Invalid JSON error in clarify question endpoints due to Markdown formatting #479

Chapin2018 · 2025-03-28T02:41:26Z

When using the default model, clarification requests frequently fail with the following error:

ERROR: Error getting clarifications: 1 validation error for ClarificationOutput
Invalid JSON: expected value at line 1 column 1 [type=json_invalid, input_value='```json\n{\n  "clarifica... []\n    }\n  ]\n}\n```'

Root Cause:
The error occurs because the response contains a JSON string formatted within a Markdown code block , which is not correctly parsed before validation against ClarificationOutput.

Affected Endpoints:

POST /oracle/clarify_question
POST /query-data/clarify

The text was updated successfully, but these errors were encountered:

rishsriv · 2025-03-28T06:59:03Z

Hi there, thanks for reporting! Could you confirm that this is while using the default model (gpt-4o) with the base OpenAI API URL?

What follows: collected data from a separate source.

(** * TalkTheTalk: bootstrap layer

    A shallow embedding of the two bootstrap units of the server:

    - [setupDatabase.ts]: the default export that connects mongoose to the
      configured store and registers the [connect] closure as an event
      listener on [mongoose.connection];
    - the unit declaring class [ChattyServer], which registers the Express
      middleware stack and starts the HTTP listener and the socket.io
      transport backed by two redis clients (lines 20-135 of the same
      source text).

    Third-party packages (mongoose, express, socket.io, redis, bunyan) are
    not part of the repository.  What they do is supplied from outside: the
    event loop delivers promise settlements and emitted events to the
    database unit, and an environment record tells the server unit which
    library call throws or rejects. *)

From Stdlib Require Import ZArith.
From stdpp Require Import base strings list gmap.

Set Warnings "-register-all".
Local Open Scope string_scope.
Local Open Scope list_scope.

(** ** Values shared by both units *)

(** JSON values, as passed to [res.json]. *)
Inductive Json :=
| JNull
| JBool (b : bool)
| JNum (n : Z)
| JStr (s : string)
| JObj (fields : list (string * Json)).
(** X22. The artists offered by the artist search have pairwise distinct
    ids; each of them is listed on a track of the search results and
    carries exactly the name asked for, case and surrounding blanks
    apart; and every such artist of the results is offered under its
    id. *)
Theorem found_artists_distinct (query : pystr) (tracks : list Track.t) :
  let q_lower := py_strip (py_lower query) in
  let found := found_artists query tracks in
  NoDup (map Artist.id found) /\
  (forall a, a ∈ found ->
     name_is q_lower a = true /\ exists t, t ∈ tracks /\ a ∈ Track.artists t) /\
  (forall t a, t ∈ tracks -> a ∈ Track.artists t -> name_is q_lower a = true ->
     Artist.id a ∈ map Artist.id found).
Proof.
  intros q_lower found.
  destruct (found_inv_tracks q_lower tracks [] []) as (Hnd & Hent & Hall).
  { split; [constructor|]. split.
    - intros k a Hin. apply elem_of_nil in Hin as [].
    - intros a Hin. apply elem_of_nil in Hin as []. }
  rewrite app_nil_l in Hent, Hall.
  fold q_lower in Hnd, Hent, Hall. unfold found, found_artists. fold q_lower.
  set (d := fold_left _ tracks []) in *.
  assert (Hids : map Artist.id (dict_values d) = dict_keys d).
  { unfold dict_values, dict_keys. rewrite map_map. apply map_ext_in.
    intros [k a] Hin. simpl. symmetry. apply (Hent k a), list_elem_of_In, Hin. }
  rewrite Hids. split; [exact Hnd|]. split.
  - intros a Ha. unfold dict_values in Ha.
    apply list_elem_of_fmap in Ha as ([k a'] & -> & Hin). simpl.
    destruct (Hent k a' Hin) as (_ & Hn & Hs). split; [exact Hn|].
    apply list_elem_of_In, in_flat_map in Hs as (t & Ht & Ha).
    exists t. split; apply list_elem_of_In; assumption.
  - intros t a Ht Ha Hn. apply Hall; [|exact Hn].
    apply list_elem_of_In, in_flat_map. exists t. split; apply list_elem_of_In; assumption.
Qed.

End SearchFacts.
(** C1 (as amended): on valid times, normalizeWorkPeriod rounds the
    quotient (end - start) / 60000 to the nearest whole number of periods
    with ties going up, multiplies back to [quantized], returns null when
    [quantized < 5 * 60000] and otherwise a period that keeps [start] and
    ends at [new Date(start + min(quantized, 25 * 60000))]: that is the
    time [start + min(quantized, 25 * 60000)] when it lies within the Date
    range of ±8.64e15 ms, and an Invalid Date when it lies beyond.
    (0,3min) is dropped, (0,5min) is kept as it is, (0,30min) becomes
    (0,25min), (0,7.6min) becomes (0,8min); the tie 4.5min goes up to 5min
    and is kept. *)
Theorem normalizeWorkPeriod_spec :
  (forall s e : Z,
      let quotient := (Number_of_Z (e - s) / Number_of_Z 60000)%float in
      let periods := Math_round quotient in
      let quantized := periods * 60000 in
      - Date_max <= s + Z.min quantized (25 * 60000) <= Date_max ->
      normalizeWorkPeriod (ValidDate s) (ValidDate e) =
        if quantized <? 5 * 60000 then None
        else Some (mkWorkPeriod (ValidDate s)
                                (ValidDate (s + Z.min quantized (25 * 60000)))))
  /\ (forall s e : Z,
         let quotient := (Number_of_Z (e - s) / Number_of_Z 60000)%float in
         let periods := Math_round quotient in
         let quantized := periods * 60000 in
         Date_max < Z.abs (s + Z.min quantized (25 * 60000)) ->
         normalizeWorkPeriod (ValidDate s) (ValidDate e) =
           if quantized <? 5 * 60000 then None
           else Some (mkWorkPeriod (ValidDate s) InvalidDate))
  /\ (forall (x : float) (q : Q),
         Number_value x = Some q ->
         (inject_Z (Math_round x) - (1 # 2) <= q)%Q /\
         (q < inject_Z (Math_round x) + (1 # 2))%Q)
  /\ normalizeWorkPeriod (ValidDate 0) (ValidDate (minutes 3)) = None
  /\ normalizeWorkPeriod (ValidDate 0) (ValidDate (minutes 5)) =
       Some (mkWorkPeriod (ValidDate 0) (ValidDate (minutes 5)))
  /\ normalizeWorkPeriod (ValidDate 0) (ValidDate (minutes 30)) =
       Some (mkWorkPeriod (ValidDate 0) (ValidDate (minutes 25)))
  /\ normalizeWorkPeriod (ValidDate 0) (ValidDate 456000) =
       Some (mkWorkPeriod (ValidDate 0) (ValidDate (minutes 8)))
  /\ normalizeWorkPeriod (ValidDate 0) (ValidDate 270000) =
       Some (mkWorkPeriod (ValidDate 0) (ValidDate (minutes 5)))
  /\ normalizeWorkPeriod (ValidDate 0) (ValidDate 269999) = None.
Proof.
  split; [| split; [| split]].
  - intros s e quotient periods quantized Hrange.
    rewrite normalizeWorkPeriod_valid. cbv zeta.
    fold quotient. fold periods. fold quantized.
    now rewrite (TimeClip_in_range _ Hrange).
  - intros s e quotient periods quantized Hbeyond.
    rewrite normalizeWorkPeriod_valid. cbv zeta.
    fold quotient. fold periods. fold quantized.
    now rewrite (TimeClip_beyond_range _ Hbeyond).
  - exact Math_round_half_up.
  - repeat split; vm_compute; reflexivity.
Qed.

Lemma normalizeWorkPeriod_spec_witness :
  - Date_max <= 0 + Z.min (8 * 60000) (25 * 60000) <= Date_max /\
  normalizeWorkPeriod (ValidDate 0) (ValidDate 456000) =
    Some (mkWorkPeriod (ValidDate 0)
                       (ValidDate (0 + Z.min (8 * 60000) (25 * 60000)))).
Proof.
  assert (H : - Date_max <= 0 + Z.min (8 * 60000) (25 * 60000) <= Date_max)
    by (vm_compute; split; discriminate).
  split; [exact H |].
  assert (Hp : Math_round (Number_of_Z (456000 - 0) / Number_of_Z 60000) = 8)
    by (vm_compute; reflexivity).
  pose proof (proj1 normalizeWorkPeriod_spec 0 456000) as Hspec.
  cbv zeta in Hspec. rewrite Hp in Hspec. exact (Hspec H).
Defined.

I can't seem to replicate this, and gpt-4o generally has excellent adherence to response formats. I suspect that there might be an issue with the underlying models/APIs being used.

rishsriv · 2025-03-28T07:46:56Z

We have also added exception handling in 2cc03cb, which should help with this. Would love to get more detail on this so we can understand the issue and implement a more robust solution!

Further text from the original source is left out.